It will be the first meeting since Trump took office in January between
the U.S. President and the powerful prince leading the kingdom's efforts
to revive state finances by diversifying away from falling crude oil
revenues.
Under the plan, which seeks to promote the private sector and make
state-owned companies more efficient, Riyadh plans to sell up to 5
percent of state oil giant Saudi Aramco in what is expected to be the
world's biggest initial public offering.
Facing a growing budget deficit after recent falls in oil prices, the
kingdom also announced an austerity drive to reduce state spending,
although industry sources say it has also promised major development
projects later this year to soften the economic impact of those cuts.

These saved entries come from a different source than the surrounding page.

Definition resetPartitionTracking (p : partitions) : partitions := MkPartitions ∅ ∅ ∅ ∅ (assignedParts p).
Definition setAssignedPartitions (n : Z) (p : partitions) : partitions :=
  MkPartitions (partitionOffsets p) (partitionLag p) (partitionHighwater p) (topicPartitions p) n.
Definition setTopicPartitionCount (topic : bytes) (count : Z) (p : partitions) : partitions :=
  MkPartitions (partitionOffsets p) (partitionLag p) (partitionHighwater p) (<[topic := count]> (topicPartitions p)) (assignedParts p).
Definition trackPartitionStats (topic : bytes) (partition offset lag highwater : Z) (p : partitions) : partitions :=
  let key := partition_key topic partition in
  MkPartitions (<[key := offset]> (partitionOffsets p)) (<[key := lag]> (partitionLag p)) (<[key := highwater]> (partitionHighwater p))
    (topicPartitions p) (assignedParts p).

(** [Setup] of a session, with the claims in the order the map is visited. *)
Definition Setup (claims : list (bytes * list Z)) (c : Consumer) : Consumer :=
  let c := with_parts resetPartitionTracking c in
  let c := foldl (fun c claim => with_parts (setTopicPartitionCount claim.1 (len claim.2)) c) c claims in
  with_parts (setAssignedPartitions (foldl (fun total claim => total + len claim.2) 0 claims)) c.

(** ** A message *)

(** What a call reads besides its arguments: the clock, in the order it is read, and the
    orders in which the mempool's map is visited. *)
Record instants := MkInstants {
  at_verify : Time; at_seen : Time; at_admit : Time; at_hook : nat -> Time; range_add : map_range; range_hook : map_range }.

(** The consumer, the mempool it fills, the state [ext] of its hooks, the messages routed
    to the dead letter queue and the offsets marked, the last one first. *)
Record node {X : Type} := MkNode {
  consumer : Consumer; pool : Mempool; ext : X; dlq : list (message * ingest_error); marked : list message }.
Arguments node : clear implicits.
Arguments MkNode {X}.

(** What a hook does: it returns an error or none, or panics. *)
Inductive hook_result := HookReturns (e : option ingest_error) | HookPanics.

(** The callbacks, which work on their own state, the one after an admission also on the
    mempool. Of a panic in the last two only the state it leaves remains. *)
Record Hooks {X : Type} := MkHooks {
  onPreAdmit : option (instants -> bytes -> Transaction -> X -> hook_result * X);
  onAdmitted : option (instants -> bytes -> Transaction -> Mempool * X -> Mempool * X);
  onAdmitFailed : option (instants -> bytes -> Transaction -> ingest_error -> X -> X) }.
Arguments Hooks : clear implicits.
Arguments MkHooks {X}.
Arguments onPreAdmit {X}.
Arguments onAdmitted {X}.
Arguments onAdmitFailed {X}.
(* ===== verification/AgentStore.v ===== *)
(** enforcement-agent/internal/state/store.go: the records of the policies an agent
    enforces, the history its rate limits count, the approvals it waits for and the
    watermarks of its ordering keys. The file of the store is in [AgentLoops]. *)
From S2P Require Import Prelude Bytes GoTime GoStrings GoJson GoText AgentPolicy.
Local Open Scope Z_scope.

Record Record_ := MkRecord {
  r_Spec : PolicySpec; AppliedAt : Time; ExpiresAt : Time; GuardrailTTL : Z; PreConsensus : Time; Rollback : Time; FastPathDeadline : Time;
  PendingConsensus : bool; MitigationID : bytes; Provisional : bool; PromotionState : bytes; RenewalCount : Z; PromotedAt : Time;
  RevokedAt : Time }.

Record Store := MkStore {
  records : gmap bytes Record_; history : gmap bytes (list Time); pending : gmap bytes bytes; lastApplied : gmap bytes Time;
  scopeWatermarks : gmap bytes Time; historyRetention : Z }.

Definition NewStore (retention : Z) : Store := MkStore ∅ ∅ ∅ ∅ ∅ (if retention <=? 0 then 10 * Minute else retention).

Definition with_records m (s : Store) : Store :=
  MkStore m (history s) (pending s) (lastApplied s) (scopeWatermarks s) (historyRetention s).
Definition with_history h (s : Store) : Store :=
  MkStore (records s) h (pending s) (lastApplied s) (scopeWatermarks s) (historyRetention s).
Definition with_pending p (s : Store) : Store :=
  MkStore (records s) (history s) p (lastApplied s) (scopeWatermarks s) (historyRetention s).
Definition with_lastApplied l (s : Store) : Store :=
  MkStore (records s) (history s) (pending s) l (scopeWatermarks s) (historyRetention s).
Definition with_watermarks w (s : Store) : Store :=
  MkStore (records s) (history s) (pending s) (lastApplied s) w (historyRetention s).

(** ** Helpers *)

(** [time.Duration(n) * time.Second], which wraps. *)
Definition seconds (n : Z) : Z := i64 (n * Second).
Definition deadline (appliedAt : Time) (s : option Z) : Time :=
  match s with Some n => if n <=? 0 then zero_time else Add appliedAt (seconds n) | None => zero_time end.

(** The first entry that is not before the horizon and all that follow. *)
Fixpoint drop_before (threshold : Time) (l : list Time) : list Time :=
  match l with [] => [] | t :: l' => if Before t threshold then drop_before threshold l' else l end.
Definition pruneHistory (l : list Time) (now : Time) (horizon : Z) : list Time :=
  if horizon <=? 0 then l else drop_before (Add now (i64 (- horizon))) l.

Definition globalScope : bytes := str "global".
Definition recordHistory (scope : bytes) (ts : Time) (s : Store) : Store :=
  let l := default [] (history s !! scope) ++ [ts] in with_history (<[scope := pruneHistory l ts (historyRetention s)]> (history s)) s.

Definition normalizedTenant (sp : PolicySpec) : bytes := either (tg_Tenant (sp_Target sp)) (sp_Tenant sp).
Definition normalizedRegion (sp : PolicySpec) : bytes := either (tg_Region (sp_Target sp)) (sp_Region sp).
Definition normalizedNamespace (sp : PolicySpec) : bytes :=
  if bool_decide (tg_Namespace (sp_Target sp) <> []) then lower_trim (tg_Namespace (sp_Target sp))
  else match selector sp "namespace" with Some ns => lower_trim ns | None => [] end.
Definition normalizedNode (sp : PolicySpec) : bytes := match selector sp "node" with Some n => lower_trim n | None => [] end.

Definition when_named (p : string) (s : bytes) : list bytes := if bool_decide (s = []) then [] else [str p ++ s].
(** The scopes one policy is counted under, in the order of the code; the scope of the rate
    limits only when it is none of the others. *)
Definition counted_scopes (sp : PolicySpec) : list bytes :=
  let l := globalScope :: when_named "tenant:" (normalizedTenant sp) ++ when_named "region:" (normalizedRegion sp) ++
           when_named "namespace:" (normalizedNamespace sp) ++
           (if EqualFold (tg_Scope (sp_Target sp)) (str "cluster") then [clusterScopeKey] else []) ++
           when_named "node:" (normalizedNode sp) in
  l ++ (if bool_decide (RateScope sp = [] \/ RateScope sp ∈ l) then [] else [RateScope sp]).
Definition count_policy (sp : PolicySpec) (ts : Time) (s : Store) : Store :=
  foldl (fun s scope => recordHistory scope ts s) s (counted_scopes sp).

(** A change with the error of writing the file, [None] when there is none or no file; what
    is in memory stays changed either way. *)
Definition persisted (err : option bytes) (s : Store) : option bytes * Store := (err, s).

(** ** Changes *)

Definition fresh_record (sp : PolicySpec) (appliedAt expires : Time) : Record_ :=
  let g := sp_Guardrails sp in
  MkRecord sp appliedAt expires (seconds (TTLSeconds g)) (deadline appliedAt (PreConsensusTTLSeconds g))
    (deadline appliedAt (RollbackIfNoCommitAfter g)) zero_time false [] false [] 0 zero_time zero_time.
(** What an existing record keeps of its own. *)
Definition inherit (existing r : Record_) : Record_ :=
  MkRecord (r_Spec r) (AppliedAt r) (ExpiresAt r) (GuardrailTTL r) (PreConsensus r) (Rollback r) (FastPathDeadline existing)
    (PendingConsensus existing) (MitigationID existing) (Provisional existing) (PromotionState existing) (RenewalCount existing)
    (PromotedAt existing) (RevokedAt existing).
Definition set_fast_deadline d (r : Record_) : Record_ :=
  MkRecord (r_Spec r) (AppliedAt r) (ExpiresAt r) (GuardrailTTL r) (PreConsensus r) (Rollback r) d (PendingConsensus r) (MitigationID r)
    (Provisional r) (PromotionState r) (RenewalCount r) (PromotedAt r) (RevokedAt r).

(** The record an applied policy gets, [existing] being the one it replaces. *)
Definition upserted (sp : PolicySpec) (appliedAt : Time) (existing : option Record_) : Record_ :=
  let g := sp_Guardrails sp in
  let expires := if 0 <? TTLSeconds g then Add appliedAt (seconds (TTLSeconds g)) else appliedAt in
  let r := fresh_record sp appliedAt expires in
  let r := match existing with Some e => inherit e r | None => r end in
  match FastPathTTLSeconds g with Some n => set_fast_deadline (Add appliedAt (seconds n)) r | None => r end.

Definition Upsert (err : option bytes) (sp : PolicySpec) (appliedAt : Time) (s : Store) : option bytes * Store :=
  let s := with_records (<[sp_ID sp := upserted sp appliedAt (records s !! sp_ID sp)]> (records s)) s in
  let s := count_policy sp appliedAt s in
  persisted err (with_lastApplied (<[sp_ID sp := appliedAt]> (lastApplied s)) s).

Definition Remove (err : option bytes) (policyID : bytes) (s : Store) : option bytes * Store :=
  persisted err (with_records (delete policyID (records s)) s).

Definition not_found (what : string) (policyID : bytes) : bytes := str "state store: " ++ str what ++ str ": policy " ++ policyID ++ str " not found".

Definition MarkPendingConsensus (err : option bytes) (policyID : bytes) (d : Time) (s : Store) : option bytes * Store :=
  match records s !! policyID with
  | None => (Some (not_found "mark pending consensus" policyID), s)
  | Some r =>
      let r := MkRecord (r_Spec r) (AppliedAt r) (ExpiresAt r) (GuardrailTTL r) (PreConsensus r) (Rollback r)
                 (if IsZero d then FastPathDeadline r else d) true (MitigationID r) (Provisional r) (PromotionState r) (RenewalCount r)
                 (PromotedAt r) (RevokedAt r) in
      persisted err (with_records (<[policyID := r]> (records s)) s)
  end.

Definition provisional_record (mitigationID : bytes) (d appliedAt : Time) (r : Record_) : Record_ :=
  MkRecord (r_Spec r) (if IsZero appliedAt then AppliedAt r else appliedAt) (ExpiresAt r) (GuardrailTTL r) (PreConsensus r) (Rollback r)
    (if IsZero d then FastPathDeadline r else d) true (TrimSpace mitigationID) true (str "provisional")
    (if PendingConsensus r && Provisional r then RenewalCount r + 1 else 0) zero_time zero_time.
Definition MarkProvisional (err : option bytes) (policyID mitigationID : bytes) (d appliedAt : Time) (s : Store) : option bytes * Store :=
  match records s !! policyID with
  | None => (Some (not_found "mark provisional" policyID), s)
  | Some r => persisted err (with_records (<[policyID := provisional_record mitigationID d appliedAt r]> (records s)) s)
  end.

Definition cleared_record (r : Record_) : Record_ :=
  MkRecord (r_Spec r) (AppliedAt r) (ExpiresAt r) (GuardrailTTL r) (PreConsensus r) (Rollback r) zero_time false (MitigationID r)
    (Provisional r) (PromotionState r) 0 (PromotedAt r) (RevokedAt r).
Definition ClearPendingConsensus (err : option bytes) (policyID : bytes) (s : Store) : option bytes * Store :=
  match records s !! policyID with
  | None => (None, s)
  | Some r => persisted err (with_records (<[policyID := cleared_record r]> (records s)) s)
  end.

Definition promoted_record (promotedAt : Time) (r : Record_) : Record_ :=
  MkRecord (r_Spec r) (AppliedAt r) (ExpiresAt r) (GuardrailTTL r) (PreConsensus r) (Rollback r) zero_time false (MitigationID r) false
    (str "promoted") 0 promotedAt (RevokedAt r).
Definition MarkPromoted (err : option bytes) (policyID : bytes) (promotedAt : Time) (s : Store) : option bytes * Store :=
  match records s !! policyID with
  | None => (None, s)
  | Some r => persisted err (with_records (<[policyID := promoted_record promotedAt r]> (records s)) s)
  end.

Definition SavePendingApproval (err : option bytes) (key payload : bytes) (s : Store) : option bytes * Store :=
  persisted err (with_pending (match payload with [] => delete key (pending s) | _ => <[key := payload]> (pending s) end) s).
Definition RemovePendingApproval (err : option bytes) (key : bytes) (s : Store) : option bytes * Store :=
  persisted err (with_pending (delete key (pending s)) s).

(** In memory only. *)
Definition AdvanceScopeWatermark (scopeKey : bytes) (eventAt : Time) (s : Store) : Store :=
  let scopeKey := TrimSpace scopeKey in
  if bool_decide (scopeKey = []) || IsZero eventAt then s
  else if After eventAt (default zero_time (scopeWatermarks s !! scopeKey)) then
    with_watermarks (<[scopeKey := eventAt]> (scopeWatermarks s)) s
  else s.

(** ** Questions *)

Definition PendingFastPath (range : visit_order bytes Record_) (s : Store) : list Record_ := filter (fun r => PendingConsensus r = true) (range (records s)).*2.
Definition Get (policyID : bytes) (s : Store) : option Record_ := records s !! policyID.
Definition List (range : visit_order bytes Record_) (s : Store) : list Record_ := (range (records s)).*2.
Definition PendingApproval (key : bytes) (s : Store) : option bytes := pending s !! key.
Definition LastAppliedWithin (policyID : bytes) (window : Z) (now : Time) (s : Store) : bool :=
  if window <=? 0 then false else match lastApplied s !! policyID with Some last => Sub now last <? window | None => false end.
Definition IsScopeEventStale (scopeKey : bytes) (eventAt : Time) (s : Store) : bool :=
  let scopeKey := TrimSpace scopeKey in
  if bool_decide (scopeKey = []) || IsZero eventAt then false
  else let last := default zero_time (scopeWatermarks s !! scopeKey) in if IsZero last then false else Before eventAt last.
Definition ActiveCount (s : Store) : Z := Z.of_nat (size (records s)).

(** Counted from the last entry back to the first that is too old. *)
Fixpoint count_recent (threshold : Time) (rev_entries : list Time) : Z :=
  match rev_entries with [] => 0 | t :: l => if Before t threshold then 0 else 1 + count_recent threshold l end.
Definition RecentCountFor (scope : bytes) (window : Z) (now : Time) (s : Store) : Z :=
  let entries := default [] (history s !! scope) in
  if window <=? 0 then len entries else count_recent (Add now (i64 (- window))) (reverse entries).
Definition RecentCount (window : Z) (now : Time) (s : Store) : Z := RecentCountFor globalScope window now s.

Inductive expiry := FastPathTTL | TTLExpired | PreConsensusTTL | RollbackTimeout.
Definition passed (now d : Time) : bool := negb (IsZero d) && After now d.
Definition expiry_of (now : Time) (r : Record_) : option expiry :=
  if PendingConsensus r && passed now (FastPathDeadline r) then Some FastPathTTL
  else if passed now (ExpiresAt r) then Some TTLExpired
  else if passed now (PreConsensus r) then Some PreConsensusTTL
  else if passed now (Rollback r) then Some RollbackTimeout
  else None.
Definition Expired (range : visit_order bytes Record_) (now : Time) (s : Store) : list Record_ :=
  filter (fun r => bool_decide (expiry_of now r <> None) = true) (range (records s)).*2.

Definition NextPreConsensusDeadline (range : visit_order bytes Record_) (now : Time) (s : Store) : option Time :=
  foldl (fun acc r =>
    if IsZero (PreConsensus r) || negb (Before now (PreConsensus r)) then acc
    else match acc with Some t => if Before (PreConsensus r) t then Some (PreConsensus r) else acc | None => Some (PreConsensus r) end)
    None (range (records s)).*2.

(** ** The ledger *)

(** [None] is a provider without a snapshot. [err] is the file's; with it the caller
    learns nothing of what changed. *)
Definition ledger_add (appliedAt : Time) (acc : list PolicySpec * Store) (kv : bytes * PolicySpec) : list PolicySpec * Store :=
  let '(added, s) := acc in
  let '(id, sp) := kv in
  if bool_decide (sp_ID sp = []) then acc
  else match records s !! id with
  | Some _ => acc
  | None =>
      let expires := if 0 <? TTLSeconds (sp_Guardrails sp) then Add appliedAt (seconds (TTLSeconds (sp_Guardrails sp))) else zero_time in
      let s := with_records (<[id := fresh_record sp appliedAt expires]> (records s)) s in
      let s := count_policy sp appliedAt s in
      (added ++ [sp], with_lastApplied (<[sp_ID sp := appliedAt]> (lastApplied s)) s)
  end.
Definition ReconcileLedger (err : option bytes) (range : visit_order bytes Record_) (range' : visit_order bytes PolicySpec)
    (ledger : option (gmap bytes PolicySpec)) (appliedAt : Time) (s : Store) : result bytes (list Record_ * list PolicySpec) * Store :=
  match ledger with
  | None => (Ok ([], []), s)
  | Some m =>
      let gone := filter (fun kv => m !! kv.1 = None) (range (records s)) in
      let s1 := with_records (filter (fun kv => m !! kv.1 <> None) (records s)) s in
      let '(added, s2) := foldl (ledger_add appliedAt) ([], s1) (range' m) in
      if bool_decide (gone = []) && bool_decide (added = []) then (Ok ([], []), s2)
      else
        let '(err, s3) := persisted err s2 in
        (match err with Some e => Err e | None => Ok (gone.*2, added) end, s3)
  end.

A royal court statement said that in his talks with Trump and other U.S.
officials, Prince Mohammed, who heads a supercommittee driving economic
reform and is also Saudi defense minister, was expected to "discuss
reinforcing bilateral relations and review regional issues of mutual
interest".
It said that the working visit would start on Thursday but gave no
further details.
John Sfakianakis, director of economic research a the Gulf Research
Center, said the focus of the visit would be "to showcase Saudi
investment opportunities... the Saudi Aramco IPO as well as the reforms
undertaken in the wider economic space."
The trip takes place less than a year after the prince, son of Saudi
King Salman bin Abdulaziz and the second in line to the throne, visited
Silicon Valley to sell his vision of market-oriented reforms and a
transformation of the kingdom's society.
By freeing the kingdom from the statist model of its past, he hopes
ultimately to create new private sector jobs for younger people in a
country where half the population of 21 million Saudis -- there are also
10 million expatriates -- are estimated to be under 25.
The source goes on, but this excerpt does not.